The lines to copy are those with "fresh" in them. Pull each one from the entries below.

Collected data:
----------------
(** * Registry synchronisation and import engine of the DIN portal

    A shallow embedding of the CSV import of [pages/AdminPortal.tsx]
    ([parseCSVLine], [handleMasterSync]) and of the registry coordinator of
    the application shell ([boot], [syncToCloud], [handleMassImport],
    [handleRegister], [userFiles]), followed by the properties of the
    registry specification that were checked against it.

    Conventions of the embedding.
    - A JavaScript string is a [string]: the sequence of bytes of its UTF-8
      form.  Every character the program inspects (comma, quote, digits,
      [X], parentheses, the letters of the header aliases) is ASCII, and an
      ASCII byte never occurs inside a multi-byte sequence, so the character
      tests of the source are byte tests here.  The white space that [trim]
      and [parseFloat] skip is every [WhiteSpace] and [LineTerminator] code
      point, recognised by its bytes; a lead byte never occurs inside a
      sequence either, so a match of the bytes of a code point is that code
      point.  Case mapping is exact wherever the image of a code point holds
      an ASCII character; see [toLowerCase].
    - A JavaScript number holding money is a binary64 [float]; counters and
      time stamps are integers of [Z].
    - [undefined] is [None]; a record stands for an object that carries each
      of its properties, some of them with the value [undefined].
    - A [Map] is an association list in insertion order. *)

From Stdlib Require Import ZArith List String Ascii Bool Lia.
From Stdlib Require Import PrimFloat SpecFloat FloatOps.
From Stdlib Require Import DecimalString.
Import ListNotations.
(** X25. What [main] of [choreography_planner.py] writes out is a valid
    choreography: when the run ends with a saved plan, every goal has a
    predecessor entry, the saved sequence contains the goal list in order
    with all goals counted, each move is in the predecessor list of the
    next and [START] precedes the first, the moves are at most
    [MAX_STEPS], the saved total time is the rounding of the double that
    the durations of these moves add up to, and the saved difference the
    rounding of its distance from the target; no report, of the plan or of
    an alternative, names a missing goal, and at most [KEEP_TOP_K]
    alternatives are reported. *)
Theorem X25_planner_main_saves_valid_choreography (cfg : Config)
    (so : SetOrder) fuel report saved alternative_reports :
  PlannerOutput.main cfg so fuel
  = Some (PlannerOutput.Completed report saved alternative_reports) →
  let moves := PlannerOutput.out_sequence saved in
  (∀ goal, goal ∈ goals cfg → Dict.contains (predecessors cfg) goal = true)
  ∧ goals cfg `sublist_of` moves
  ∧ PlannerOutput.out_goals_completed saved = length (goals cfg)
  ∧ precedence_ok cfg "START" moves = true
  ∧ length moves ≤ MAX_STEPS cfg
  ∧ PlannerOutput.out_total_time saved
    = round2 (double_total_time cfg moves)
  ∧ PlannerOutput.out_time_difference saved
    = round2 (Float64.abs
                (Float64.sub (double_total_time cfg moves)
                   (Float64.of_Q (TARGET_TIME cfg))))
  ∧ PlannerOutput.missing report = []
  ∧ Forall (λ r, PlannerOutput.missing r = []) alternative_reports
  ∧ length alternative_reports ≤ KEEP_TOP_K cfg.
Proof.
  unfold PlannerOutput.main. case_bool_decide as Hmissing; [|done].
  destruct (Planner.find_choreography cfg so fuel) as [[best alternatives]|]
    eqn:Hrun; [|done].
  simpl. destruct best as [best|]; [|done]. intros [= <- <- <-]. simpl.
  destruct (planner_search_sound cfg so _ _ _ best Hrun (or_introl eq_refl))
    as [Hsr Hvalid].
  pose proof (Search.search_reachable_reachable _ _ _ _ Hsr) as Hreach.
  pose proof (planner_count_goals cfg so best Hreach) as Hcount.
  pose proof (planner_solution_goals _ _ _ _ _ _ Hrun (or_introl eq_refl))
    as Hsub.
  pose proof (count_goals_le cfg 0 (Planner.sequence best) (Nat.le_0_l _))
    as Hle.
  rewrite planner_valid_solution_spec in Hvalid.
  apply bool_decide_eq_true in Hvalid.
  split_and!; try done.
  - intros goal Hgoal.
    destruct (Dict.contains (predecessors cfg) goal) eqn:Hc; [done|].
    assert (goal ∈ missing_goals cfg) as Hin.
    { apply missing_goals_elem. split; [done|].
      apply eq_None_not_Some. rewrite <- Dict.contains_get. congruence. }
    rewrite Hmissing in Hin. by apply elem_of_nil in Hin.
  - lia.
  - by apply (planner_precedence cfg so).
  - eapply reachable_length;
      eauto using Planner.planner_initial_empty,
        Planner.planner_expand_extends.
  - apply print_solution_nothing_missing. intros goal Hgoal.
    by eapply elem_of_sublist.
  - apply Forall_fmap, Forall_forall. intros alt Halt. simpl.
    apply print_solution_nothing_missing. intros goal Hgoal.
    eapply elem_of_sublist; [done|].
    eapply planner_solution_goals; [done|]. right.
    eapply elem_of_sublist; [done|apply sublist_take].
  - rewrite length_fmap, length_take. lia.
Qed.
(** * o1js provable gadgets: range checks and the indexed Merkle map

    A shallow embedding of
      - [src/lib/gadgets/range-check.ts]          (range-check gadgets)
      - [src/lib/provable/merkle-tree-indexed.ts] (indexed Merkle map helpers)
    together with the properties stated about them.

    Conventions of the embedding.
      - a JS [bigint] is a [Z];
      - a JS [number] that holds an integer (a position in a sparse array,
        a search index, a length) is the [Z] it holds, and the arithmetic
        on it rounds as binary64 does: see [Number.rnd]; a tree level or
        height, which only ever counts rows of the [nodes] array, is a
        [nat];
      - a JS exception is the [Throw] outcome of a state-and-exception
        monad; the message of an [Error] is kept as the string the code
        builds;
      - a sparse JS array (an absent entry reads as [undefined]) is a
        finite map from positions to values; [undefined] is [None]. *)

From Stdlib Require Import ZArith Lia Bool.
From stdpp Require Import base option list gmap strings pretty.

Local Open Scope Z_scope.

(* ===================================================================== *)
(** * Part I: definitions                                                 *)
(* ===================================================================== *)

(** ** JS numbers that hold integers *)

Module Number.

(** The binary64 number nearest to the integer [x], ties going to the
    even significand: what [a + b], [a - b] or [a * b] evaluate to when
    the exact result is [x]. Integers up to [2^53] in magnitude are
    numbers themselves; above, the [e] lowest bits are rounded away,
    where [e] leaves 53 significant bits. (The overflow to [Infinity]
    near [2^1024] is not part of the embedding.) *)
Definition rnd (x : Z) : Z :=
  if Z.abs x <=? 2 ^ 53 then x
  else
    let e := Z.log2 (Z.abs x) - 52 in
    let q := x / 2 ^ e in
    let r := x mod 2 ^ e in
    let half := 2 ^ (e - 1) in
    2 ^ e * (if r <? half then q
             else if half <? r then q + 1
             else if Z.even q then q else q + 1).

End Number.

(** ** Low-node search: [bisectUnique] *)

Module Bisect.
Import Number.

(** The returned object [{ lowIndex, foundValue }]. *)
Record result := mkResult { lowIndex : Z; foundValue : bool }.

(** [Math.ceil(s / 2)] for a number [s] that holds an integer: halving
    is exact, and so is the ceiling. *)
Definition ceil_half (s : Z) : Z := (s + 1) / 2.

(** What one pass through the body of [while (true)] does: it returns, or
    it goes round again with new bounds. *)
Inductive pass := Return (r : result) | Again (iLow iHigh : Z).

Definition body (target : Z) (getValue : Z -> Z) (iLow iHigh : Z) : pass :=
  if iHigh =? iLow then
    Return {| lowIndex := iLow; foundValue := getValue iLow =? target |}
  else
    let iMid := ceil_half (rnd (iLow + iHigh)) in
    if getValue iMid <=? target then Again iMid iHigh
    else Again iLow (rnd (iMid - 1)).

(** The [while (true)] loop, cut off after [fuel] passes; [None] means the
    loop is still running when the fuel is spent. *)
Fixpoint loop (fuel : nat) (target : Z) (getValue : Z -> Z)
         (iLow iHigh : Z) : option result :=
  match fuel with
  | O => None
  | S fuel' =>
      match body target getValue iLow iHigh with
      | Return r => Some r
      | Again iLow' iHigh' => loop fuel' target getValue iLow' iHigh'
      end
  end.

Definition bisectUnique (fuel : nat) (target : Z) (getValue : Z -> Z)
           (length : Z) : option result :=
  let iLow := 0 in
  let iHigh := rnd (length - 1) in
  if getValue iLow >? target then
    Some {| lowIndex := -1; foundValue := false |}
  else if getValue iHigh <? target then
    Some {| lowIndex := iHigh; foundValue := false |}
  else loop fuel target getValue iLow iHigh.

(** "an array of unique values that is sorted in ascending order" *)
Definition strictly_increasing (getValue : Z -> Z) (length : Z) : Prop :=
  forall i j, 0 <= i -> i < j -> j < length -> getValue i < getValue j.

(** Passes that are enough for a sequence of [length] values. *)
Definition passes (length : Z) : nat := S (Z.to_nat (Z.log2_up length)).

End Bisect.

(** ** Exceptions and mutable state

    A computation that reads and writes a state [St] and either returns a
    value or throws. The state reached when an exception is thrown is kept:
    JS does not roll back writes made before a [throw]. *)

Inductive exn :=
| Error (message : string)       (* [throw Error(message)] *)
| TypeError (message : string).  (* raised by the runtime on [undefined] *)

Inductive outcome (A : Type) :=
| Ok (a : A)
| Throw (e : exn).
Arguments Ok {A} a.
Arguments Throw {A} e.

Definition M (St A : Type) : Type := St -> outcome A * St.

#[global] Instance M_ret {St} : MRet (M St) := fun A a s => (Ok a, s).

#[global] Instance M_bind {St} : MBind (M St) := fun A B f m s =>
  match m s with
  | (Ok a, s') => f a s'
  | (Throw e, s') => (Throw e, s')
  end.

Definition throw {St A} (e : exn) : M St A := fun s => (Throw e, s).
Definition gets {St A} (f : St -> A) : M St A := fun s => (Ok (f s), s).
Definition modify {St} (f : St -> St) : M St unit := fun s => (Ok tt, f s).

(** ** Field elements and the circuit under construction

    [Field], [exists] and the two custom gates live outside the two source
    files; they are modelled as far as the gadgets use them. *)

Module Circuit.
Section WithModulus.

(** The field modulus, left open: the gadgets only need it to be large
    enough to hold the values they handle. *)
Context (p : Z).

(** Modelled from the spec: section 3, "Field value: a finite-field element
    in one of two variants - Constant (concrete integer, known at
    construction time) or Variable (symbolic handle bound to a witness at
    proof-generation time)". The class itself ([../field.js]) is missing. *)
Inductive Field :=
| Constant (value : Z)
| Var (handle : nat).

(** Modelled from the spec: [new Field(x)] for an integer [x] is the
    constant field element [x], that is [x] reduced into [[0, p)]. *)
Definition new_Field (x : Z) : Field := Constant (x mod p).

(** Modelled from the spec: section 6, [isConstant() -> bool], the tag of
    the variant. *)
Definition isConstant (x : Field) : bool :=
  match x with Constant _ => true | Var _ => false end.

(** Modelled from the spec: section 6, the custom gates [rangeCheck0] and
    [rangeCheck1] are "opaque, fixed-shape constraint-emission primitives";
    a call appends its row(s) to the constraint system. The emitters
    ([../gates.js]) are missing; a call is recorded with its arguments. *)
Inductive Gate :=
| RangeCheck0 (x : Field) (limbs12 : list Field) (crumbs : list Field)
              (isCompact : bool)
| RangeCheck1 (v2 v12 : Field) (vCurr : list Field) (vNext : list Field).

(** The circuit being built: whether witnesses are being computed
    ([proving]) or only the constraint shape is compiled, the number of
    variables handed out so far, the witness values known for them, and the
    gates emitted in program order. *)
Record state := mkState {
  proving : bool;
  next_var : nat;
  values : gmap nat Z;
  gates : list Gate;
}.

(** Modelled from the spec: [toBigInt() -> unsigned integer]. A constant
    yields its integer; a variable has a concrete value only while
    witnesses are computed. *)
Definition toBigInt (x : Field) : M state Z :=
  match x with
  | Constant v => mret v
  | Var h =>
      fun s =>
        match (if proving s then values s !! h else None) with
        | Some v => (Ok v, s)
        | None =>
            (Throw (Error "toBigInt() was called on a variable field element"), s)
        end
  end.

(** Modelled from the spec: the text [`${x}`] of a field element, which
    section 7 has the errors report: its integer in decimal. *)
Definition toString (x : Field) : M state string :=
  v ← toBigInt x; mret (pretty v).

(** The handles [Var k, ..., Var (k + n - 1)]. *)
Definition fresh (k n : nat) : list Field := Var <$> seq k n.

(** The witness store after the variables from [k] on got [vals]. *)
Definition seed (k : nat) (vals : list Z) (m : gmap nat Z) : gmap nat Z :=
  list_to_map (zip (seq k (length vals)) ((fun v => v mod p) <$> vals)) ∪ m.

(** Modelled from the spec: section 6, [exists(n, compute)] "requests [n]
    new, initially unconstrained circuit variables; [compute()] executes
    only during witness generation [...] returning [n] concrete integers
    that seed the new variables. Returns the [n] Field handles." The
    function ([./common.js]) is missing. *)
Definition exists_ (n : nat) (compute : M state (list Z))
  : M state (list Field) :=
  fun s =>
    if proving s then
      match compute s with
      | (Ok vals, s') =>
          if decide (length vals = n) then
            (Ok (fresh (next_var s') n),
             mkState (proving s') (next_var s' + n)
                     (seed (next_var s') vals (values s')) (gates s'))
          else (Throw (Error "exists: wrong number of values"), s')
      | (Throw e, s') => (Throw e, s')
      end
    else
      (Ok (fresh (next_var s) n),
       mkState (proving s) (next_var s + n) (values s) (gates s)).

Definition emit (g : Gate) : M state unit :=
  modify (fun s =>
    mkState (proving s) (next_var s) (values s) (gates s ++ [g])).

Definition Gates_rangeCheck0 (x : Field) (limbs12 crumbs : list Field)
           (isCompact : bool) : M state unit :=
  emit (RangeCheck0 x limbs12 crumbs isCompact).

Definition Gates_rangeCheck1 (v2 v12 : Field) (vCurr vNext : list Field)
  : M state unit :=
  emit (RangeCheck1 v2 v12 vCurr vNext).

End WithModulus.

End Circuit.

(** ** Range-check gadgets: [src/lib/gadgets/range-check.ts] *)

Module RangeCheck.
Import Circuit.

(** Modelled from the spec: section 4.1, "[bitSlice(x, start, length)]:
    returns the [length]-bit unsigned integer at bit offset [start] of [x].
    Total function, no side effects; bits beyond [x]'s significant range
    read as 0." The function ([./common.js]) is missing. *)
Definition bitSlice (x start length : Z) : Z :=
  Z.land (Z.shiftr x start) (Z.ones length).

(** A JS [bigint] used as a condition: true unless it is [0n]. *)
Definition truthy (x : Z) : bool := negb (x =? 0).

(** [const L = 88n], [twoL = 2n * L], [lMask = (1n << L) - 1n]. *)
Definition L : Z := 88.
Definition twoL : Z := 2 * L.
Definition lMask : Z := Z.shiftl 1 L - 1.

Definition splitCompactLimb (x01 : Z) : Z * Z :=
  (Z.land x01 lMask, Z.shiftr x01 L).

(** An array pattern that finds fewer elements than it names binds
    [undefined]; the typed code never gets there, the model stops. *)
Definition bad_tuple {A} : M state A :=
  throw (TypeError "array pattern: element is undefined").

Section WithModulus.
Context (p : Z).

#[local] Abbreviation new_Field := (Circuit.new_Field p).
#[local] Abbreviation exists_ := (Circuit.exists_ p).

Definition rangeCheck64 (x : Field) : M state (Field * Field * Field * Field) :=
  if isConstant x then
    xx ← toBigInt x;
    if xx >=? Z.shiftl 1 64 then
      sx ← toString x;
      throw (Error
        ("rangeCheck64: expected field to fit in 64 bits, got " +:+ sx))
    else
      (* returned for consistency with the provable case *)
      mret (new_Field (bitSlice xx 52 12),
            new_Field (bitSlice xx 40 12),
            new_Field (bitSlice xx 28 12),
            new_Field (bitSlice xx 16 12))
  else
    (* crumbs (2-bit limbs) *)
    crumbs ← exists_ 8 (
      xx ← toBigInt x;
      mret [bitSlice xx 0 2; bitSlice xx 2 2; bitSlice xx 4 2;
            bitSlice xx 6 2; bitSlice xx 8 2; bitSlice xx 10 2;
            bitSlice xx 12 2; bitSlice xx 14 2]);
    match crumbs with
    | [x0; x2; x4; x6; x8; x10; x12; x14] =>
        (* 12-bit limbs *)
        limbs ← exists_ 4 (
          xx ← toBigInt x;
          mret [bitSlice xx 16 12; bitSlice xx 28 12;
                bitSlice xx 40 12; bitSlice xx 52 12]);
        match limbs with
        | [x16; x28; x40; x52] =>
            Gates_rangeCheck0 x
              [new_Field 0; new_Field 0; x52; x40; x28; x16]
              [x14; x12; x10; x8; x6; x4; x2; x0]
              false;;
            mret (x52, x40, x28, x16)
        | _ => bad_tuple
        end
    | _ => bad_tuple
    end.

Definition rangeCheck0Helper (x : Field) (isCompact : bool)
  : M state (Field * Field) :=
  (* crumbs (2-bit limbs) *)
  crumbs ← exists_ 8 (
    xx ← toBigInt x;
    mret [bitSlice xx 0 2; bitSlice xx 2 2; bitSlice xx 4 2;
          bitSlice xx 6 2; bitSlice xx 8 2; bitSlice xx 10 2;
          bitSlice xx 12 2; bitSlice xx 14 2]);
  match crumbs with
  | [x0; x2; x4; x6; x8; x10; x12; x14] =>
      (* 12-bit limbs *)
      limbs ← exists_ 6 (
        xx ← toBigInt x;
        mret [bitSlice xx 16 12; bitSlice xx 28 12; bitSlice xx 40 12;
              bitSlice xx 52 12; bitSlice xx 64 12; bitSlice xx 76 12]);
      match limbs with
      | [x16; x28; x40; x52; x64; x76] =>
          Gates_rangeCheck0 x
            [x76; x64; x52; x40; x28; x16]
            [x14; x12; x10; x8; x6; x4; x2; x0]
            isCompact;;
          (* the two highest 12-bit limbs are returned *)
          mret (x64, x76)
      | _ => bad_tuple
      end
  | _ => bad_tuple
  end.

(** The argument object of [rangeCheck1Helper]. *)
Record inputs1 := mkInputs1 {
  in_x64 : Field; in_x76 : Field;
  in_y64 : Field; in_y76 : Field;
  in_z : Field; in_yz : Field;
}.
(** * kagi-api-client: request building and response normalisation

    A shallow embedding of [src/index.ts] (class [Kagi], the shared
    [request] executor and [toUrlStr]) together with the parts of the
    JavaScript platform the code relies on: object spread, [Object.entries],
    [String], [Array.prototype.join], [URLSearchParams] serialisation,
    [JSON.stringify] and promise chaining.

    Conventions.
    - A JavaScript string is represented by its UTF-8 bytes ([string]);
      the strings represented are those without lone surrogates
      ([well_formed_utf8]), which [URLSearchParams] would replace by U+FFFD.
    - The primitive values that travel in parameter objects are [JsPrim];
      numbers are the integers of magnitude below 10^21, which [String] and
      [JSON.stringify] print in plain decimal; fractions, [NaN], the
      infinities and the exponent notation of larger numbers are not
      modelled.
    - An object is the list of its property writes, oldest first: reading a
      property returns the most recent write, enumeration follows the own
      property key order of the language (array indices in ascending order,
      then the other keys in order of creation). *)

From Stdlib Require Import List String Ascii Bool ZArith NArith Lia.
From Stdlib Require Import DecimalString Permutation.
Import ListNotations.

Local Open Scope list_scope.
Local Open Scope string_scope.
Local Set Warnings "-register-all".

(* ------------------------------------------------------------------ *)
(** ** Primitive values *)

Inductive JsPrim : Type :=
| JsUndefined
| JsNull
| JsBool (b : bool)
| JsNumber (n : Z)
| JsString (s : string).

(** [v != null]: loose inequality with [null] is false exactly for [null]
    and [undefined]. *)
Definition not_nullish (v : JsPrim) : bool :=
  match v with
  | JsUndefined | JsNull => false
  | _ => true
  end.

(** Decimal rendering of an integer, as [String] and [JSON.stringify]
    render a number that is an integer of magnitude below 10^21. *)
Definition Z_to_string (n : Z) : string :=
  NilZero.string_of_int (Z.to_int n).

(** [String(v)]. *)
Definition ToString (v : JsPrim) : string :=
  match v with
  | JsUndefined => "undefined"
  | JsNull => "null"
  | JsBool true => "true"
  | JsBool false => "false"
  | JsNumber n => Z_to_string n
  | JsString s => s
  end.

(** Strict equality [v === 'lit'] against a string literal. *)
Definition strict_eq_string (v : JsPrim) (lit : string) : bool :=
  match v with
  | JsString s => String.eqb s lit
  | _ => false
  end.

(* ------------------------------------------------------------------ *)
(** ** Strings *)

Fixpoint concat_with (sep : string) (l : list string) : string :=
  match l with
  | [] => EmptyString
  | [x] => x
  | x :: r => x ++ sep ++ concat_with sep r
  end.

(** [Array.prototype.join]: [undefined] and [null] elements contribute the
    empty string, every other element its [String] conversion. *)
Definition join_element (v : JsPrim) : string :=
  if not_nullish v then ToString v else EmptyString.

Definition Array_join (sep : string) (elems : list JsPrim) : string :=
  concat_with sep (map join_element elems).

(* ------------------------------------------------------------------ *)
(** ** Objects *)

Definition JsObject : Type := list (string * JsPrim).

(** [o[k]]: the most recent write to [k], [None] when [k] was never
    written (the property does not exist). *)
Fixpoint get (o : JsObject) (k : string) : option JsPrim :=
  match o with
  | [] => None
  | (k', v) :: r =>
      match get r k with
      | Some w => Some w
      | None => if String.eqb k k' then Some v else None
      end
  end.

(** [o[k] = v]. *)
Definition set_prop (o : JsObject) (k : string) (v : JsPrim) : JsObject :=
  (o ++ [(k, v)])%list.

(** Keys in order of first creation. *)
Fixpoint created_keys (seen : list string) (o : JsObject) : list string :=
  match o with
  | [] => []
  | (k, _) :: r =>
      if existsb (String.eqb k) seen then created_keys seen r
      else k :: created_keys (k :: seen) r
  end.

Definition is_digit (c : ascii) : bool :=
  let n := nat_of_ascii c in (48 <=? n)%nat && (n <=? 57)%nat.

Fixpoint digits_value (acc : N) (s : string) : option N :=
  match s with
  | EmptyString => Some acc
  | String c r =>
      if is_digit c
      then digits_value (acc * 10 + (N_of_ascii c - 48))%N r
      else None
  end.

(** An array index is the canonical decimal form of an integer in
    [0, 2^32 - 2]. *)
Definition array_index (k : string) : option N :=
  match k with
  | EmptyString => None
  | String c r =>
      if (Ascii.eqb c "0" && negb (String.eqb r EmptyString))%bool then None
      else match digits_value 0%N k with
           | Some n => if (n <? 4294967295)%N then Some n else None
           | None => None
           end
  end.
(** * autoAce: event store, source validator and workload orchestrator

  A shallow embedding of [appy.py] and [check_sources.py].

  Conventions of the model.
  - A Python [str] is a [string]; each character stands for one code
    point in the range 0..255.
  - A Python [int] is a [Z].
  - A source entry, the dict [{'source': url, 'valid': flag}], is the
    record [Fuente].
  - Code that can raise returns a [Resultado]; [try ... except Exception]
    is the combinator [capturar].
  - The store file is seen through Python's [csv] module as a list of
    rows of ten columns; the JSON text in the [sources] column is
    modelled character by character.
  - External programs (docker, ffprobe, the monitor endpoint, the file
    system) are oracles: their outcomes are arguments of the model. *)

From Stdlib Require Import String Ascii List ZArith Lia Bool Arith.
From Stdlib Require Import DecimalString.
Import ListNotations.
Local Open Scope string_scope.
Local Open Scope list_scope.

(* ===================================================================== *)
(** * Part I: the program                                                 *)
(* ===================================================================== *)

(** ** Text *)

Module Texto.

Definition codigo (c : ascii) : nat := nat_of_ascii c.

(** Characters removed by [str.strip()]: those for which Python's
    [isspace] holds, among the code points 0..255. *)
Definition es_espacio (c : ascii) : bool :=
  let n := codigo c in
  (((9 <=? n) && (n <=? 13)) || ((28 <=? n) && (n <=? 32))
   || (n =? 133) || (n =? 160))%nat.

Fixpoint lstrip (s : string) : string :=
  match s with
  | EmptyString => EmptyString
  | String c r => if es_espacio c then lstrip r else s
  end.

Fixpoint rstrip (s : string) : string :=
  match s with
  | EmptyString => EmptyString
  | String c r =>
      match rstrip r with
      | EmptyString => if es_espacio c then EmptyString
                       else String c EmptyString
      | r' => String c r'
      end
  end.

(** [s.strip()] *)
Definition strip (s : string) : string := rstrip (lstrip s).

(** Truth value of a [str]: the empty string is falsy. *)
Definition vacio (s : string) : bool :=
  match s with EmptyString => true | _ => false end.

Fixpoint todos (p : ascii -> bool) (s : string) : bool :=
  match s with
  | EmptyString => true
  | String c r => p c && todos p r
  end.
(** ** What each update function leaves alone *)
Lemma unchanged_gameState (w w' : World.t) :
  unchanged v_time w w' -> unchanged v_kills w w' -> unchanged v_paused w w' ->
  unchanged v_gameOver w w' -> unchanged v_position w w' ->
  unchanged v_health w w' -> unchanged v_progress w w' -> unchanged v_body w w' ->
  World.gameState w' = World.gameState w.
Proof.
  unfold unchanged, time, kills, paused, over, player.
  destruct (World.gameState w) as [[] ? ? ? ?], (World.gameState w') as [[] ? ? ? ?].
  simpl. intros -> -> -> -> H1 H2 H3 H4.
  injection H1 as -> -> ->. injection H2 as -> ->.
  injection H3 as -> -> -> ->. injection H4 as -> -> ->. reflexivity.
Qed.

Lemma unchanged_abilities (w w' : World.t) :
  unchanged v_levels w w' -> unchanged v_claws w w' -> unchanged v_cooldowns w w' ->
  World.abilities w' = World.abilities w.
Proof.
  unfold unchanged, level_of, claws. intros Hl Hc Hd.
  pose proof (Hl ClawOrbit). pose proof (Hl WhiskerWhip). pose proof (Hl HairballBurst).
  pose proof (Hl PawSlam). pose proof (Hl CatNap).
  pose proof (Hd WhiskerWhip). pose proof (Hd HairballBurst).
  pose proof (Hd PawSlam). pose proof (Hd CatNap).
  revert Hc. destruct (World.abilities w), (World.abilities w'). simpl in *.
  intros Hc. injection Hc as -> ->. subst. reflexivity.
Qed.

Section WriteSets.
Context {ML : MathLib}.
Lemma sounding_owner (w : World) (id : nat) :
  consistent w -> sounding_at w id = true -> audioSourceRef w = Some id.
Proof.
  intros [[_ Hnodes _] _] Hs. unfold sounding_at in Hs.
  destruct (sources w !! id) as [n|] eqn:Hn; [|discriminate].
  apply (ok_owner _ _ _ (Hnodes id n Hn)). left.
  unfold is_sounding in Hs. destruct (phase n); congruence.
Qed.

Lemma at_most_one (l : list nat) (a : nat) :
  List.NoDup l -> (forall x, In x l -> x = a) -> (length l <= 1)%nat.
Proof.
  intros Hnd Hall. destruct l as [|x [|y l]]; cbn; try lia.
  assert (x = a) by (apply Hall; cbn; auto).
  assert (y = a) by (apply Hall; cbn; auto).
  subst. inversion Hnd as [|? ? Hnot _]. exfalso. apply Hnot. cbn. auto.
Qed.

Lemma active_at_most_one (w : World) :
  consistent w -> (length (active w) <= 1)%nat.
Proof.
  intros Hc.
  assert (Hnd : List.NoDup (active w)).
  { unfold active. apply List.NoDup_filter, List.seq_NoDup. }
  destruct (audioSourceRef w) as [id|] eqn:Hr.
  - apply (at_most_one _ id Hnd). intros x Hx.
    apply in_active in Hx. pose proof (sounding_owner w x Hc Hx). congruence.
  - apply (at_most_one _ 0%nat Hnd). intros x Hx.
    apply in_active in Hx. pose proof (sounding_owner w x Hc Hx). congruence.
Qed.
----------------
COMPLETED EXERCISE:
Definition fresh (k n : nat) : list Field := Var <$> seq k n.
            (Ok (fresh (next_var s') n),
      (Ok (fresh (next_var s) n),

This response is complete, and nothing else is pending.